▶ _Exercise_:
Using the material that follows, output exactly the lines from the one containing "ap_Status : AuthStatus;" through the one containing "reject (ap_Status r", with both ends kept.

▶ _Data for analysis_:
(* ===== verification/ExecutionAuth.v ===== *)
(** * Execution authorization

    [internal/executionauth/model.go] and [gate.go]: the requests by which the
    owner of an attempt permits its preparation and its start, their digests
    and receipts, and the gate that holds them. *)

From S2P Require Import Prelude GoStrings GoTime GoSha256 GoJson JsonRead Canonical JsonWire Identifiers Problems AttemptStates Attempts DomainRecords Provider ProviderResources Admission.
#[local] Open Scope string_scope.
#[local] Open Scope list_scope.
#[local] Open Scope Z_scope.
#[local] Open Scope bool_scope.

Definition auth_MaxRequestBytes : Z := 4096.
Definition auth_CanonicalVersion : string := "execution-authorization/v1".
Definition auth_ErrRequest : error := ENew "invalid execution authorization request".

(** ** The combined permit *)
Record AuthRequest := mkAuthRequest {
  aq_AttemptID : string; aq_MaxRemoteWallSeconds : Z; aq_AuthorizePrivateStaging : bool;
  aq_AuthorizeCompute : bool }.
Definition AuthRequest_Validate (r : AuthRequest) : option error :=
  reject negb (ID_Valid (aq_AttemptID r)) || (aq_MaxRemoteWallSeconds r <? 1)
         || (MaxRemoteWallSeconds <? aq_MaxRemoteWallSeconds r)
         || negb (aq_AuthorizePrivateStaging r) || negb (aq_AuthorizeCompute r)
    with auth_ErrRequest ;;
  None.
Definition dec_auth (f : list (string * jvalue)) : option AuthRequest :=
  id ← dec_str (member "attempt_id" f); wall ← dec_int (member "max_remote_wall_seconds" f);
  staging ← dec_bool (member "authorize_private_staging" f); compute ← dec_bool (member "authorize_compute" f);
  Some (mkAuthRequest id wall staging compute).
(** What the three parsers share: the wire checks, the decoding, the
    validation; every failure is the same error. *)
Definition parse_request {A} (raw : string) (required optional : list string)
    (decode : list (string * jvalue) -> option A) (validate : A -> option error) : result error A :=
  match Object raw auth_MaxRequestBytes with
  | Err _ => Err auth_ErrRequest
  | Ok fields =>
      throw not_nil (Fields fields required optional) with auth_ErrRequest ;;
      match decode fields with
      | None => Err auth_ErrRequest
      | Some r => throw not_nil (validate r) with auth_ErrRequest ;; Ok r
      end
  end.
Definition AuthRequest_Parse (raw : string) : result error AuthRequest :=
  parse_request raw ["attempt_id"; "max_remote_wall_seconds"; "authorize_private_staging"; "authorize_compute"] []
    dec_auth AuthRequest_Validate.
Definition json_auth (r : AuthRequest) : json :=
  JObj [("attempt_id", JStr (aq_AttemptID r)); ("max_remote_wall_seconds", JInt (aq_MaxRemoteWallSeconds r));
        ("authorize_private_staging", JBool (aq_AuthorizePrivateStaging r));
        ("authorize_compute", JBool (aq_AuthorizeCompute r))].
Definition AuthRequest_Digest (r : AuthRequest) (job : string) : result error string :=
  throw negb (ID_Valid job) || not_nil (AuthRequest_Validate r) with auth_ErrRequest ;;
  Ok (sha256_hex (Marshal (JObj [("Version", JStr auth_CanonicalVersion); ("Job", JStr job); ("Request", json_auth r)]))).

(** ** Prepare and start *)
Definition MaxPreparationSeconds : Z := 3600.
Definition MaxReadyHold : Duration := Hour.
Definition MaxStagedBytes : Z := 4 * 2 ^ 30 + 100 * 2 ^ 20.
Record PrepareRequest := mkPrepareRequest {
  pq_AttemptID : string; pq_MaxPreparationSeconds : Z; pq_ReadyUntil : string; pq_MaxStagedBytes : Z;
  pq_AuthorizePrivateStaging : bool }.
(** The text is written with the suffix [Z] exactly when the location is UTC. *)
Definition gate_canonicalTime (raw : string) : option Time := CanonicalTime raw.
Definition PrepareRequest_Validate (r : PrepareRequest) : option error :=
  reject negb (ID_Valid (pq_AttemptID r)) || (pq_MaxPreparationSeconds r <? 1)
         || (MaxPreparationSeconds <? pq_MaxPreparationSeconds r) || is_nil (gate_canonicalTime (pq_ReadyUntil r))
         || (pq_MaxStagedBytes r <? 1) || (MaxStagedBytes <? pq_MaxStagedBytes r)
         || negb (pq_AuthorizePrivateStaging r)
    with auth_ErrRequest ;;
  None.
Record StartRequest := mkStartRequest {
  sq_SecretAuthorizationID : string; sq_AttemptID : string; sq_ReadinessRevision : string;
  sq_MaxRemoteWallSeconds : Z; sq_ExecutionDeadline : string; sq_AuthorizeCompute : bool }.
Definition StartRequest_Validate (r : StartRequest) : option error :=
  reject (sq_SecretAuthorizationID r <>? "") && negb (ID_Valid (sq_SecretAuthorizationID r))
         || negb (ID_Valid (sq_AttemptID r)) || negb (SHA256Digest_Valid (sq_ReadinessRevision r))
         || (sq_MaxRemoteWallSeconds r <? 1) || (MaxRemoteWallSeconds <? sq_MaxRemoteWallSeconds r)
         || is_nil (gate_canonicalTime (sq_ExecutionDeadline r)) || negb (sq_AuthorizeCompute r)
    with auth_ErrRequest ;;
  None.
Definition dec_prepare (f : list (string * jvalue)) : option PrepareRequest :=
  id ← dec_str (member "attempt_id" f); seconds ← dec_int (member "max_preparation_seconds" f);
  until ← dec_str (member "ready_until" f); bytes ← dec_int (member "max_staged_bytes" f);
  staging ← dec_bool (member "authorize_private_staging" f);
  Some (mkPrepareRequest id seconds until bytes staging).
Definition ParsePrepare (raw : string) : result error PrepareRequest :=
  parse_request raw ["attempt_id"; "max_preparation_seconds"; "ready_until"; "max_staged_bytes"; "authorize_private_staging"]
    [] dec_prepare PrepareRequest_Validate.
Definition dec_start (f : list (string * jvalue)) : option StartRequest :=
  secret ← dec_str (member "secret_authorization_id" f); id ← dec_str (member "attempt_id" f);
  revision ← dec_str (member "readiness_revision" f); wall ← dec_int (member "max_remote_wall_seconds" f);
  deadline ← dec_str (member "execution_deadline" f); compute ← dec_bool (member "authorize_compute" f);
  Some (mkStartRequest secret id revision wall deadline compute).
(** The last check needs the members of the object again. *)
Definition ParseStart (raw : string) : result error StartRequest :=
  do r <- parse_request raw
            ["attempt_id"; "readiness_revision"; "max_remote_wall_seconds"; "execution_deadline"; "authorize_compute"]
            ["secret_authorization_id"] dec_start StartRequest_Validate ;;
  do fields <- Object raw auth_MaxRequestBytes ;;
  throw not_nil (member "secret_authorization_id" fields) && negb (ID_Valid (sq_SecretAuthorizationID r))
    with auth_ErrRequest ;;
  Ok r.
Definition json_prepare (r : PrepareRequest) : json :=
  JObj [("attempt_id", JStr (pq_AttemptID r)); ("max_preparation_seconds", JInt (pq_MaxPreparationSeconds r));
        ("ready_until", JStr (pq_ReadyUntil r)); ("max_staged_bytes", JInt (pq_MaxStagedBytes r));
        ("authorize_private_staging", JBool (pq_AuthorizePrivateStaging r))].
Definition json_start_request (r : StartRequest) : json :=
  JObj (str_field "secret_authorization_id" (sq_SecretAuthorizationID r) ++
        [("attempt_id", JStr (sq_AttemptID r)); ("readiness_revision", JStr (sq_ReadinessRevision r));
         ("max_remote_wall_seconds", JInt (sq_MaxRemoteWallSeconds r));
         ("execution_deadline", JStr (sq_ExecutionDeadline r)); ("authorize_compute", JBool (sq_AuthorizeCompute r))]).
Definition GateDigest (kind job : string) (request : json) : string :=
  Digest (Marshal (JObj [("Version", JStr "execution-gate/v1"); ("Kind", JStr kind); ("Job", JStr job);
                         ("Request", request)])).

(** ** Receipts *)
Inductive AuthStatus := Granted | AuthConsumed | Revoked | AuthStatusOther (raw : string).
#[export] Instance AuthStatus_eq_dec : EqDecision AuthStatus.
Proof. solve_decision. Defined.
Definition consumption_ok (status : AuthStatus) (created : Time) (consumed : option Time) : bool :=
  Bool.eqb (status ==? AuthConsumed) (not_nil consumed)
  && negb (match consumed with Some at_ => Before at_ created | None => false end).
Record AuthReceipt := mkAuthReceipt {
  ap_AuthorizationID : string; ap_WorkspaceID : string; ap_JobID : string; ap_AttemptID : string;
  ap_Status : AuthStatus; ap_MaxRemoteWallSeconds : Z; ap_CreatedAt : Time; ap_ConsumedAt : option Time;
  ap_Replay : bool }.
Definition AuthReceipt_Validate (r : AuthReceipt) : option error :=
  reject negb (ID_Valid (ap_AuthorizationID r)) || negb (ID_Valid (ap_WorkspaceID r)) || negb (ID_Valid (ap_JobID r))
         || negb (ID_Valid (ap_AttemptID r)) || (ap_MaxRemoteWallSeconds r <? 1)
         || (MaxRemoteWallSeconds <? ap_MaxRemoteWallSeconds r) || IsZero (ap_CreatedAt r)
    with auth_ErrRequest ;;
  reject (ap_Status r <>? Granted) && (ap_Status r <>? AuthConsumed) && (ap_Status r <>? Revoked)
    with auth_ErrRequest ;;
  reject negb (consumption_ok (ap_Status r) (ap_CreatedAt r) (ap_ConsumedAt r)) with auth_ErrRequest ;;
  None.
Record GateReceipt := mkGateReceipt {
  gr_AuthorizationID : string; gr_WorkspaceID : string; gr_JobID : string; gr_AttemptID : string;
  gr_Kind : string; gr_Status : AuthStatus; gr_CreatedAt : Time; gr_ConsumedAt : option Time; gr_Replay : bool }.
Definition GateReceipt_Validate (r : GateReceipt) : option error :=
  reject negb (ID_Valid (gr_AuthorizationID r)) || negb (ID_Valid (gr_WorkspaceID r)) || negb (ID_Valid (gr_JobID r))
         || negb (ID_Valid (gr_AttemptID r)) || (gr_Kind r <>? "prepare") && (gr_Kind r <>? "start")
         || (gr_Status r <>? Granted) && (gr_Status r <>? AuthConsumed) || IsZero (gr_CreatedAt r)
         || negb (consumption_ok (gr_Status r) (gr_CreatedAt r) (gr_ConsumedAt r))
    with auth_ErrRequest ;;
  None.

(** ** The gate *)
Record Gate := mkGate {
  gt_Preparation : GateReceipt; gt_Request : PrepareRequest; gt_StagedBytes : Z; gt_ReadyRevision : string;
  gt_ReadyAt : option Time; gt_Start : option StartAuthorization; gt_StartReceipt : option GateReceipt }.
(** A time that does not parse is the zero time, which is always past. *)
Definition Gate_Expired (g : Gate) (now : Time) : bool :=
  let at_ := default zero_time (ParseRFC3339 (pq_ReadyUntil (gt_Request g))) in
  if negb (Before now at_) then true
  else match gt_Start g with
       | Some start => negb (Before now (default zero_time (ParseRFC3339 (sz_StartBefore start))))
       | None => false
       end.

▶ _Answer to the exercise_:
  ap_Status : AuthStatus; ap_MaxRemoteWallSeconds : Z; ap_CreatedAt : Time; ap_ConsumedAt : option Time;
  ap_Replay : bool }.
Definition AuthReceipt_Validate (r : AuthReceipt) : option error :=
  reject negb (ID_Valid (ap_AuthorizationID r)) || negb (ID_Valid (ap_WorkspaceID r)) || negb (ID_Valid (ap_JobID r))
         || negb (ID_Valid (ap_AttemptID r)) || (ap_MaxRemoteWallSeconds r <? 1)
         || (MaxRemoteWallSeconds <? ap_MaxRemoteWallSeconds r) || IsZero (ap_CreatedAt r)
    with auth_ErrRequest ;;
  reject (ap_Status r <>? Granted) && (ap_Status r <>? AuthConsumed) && (ap_Status r <>? Revoked)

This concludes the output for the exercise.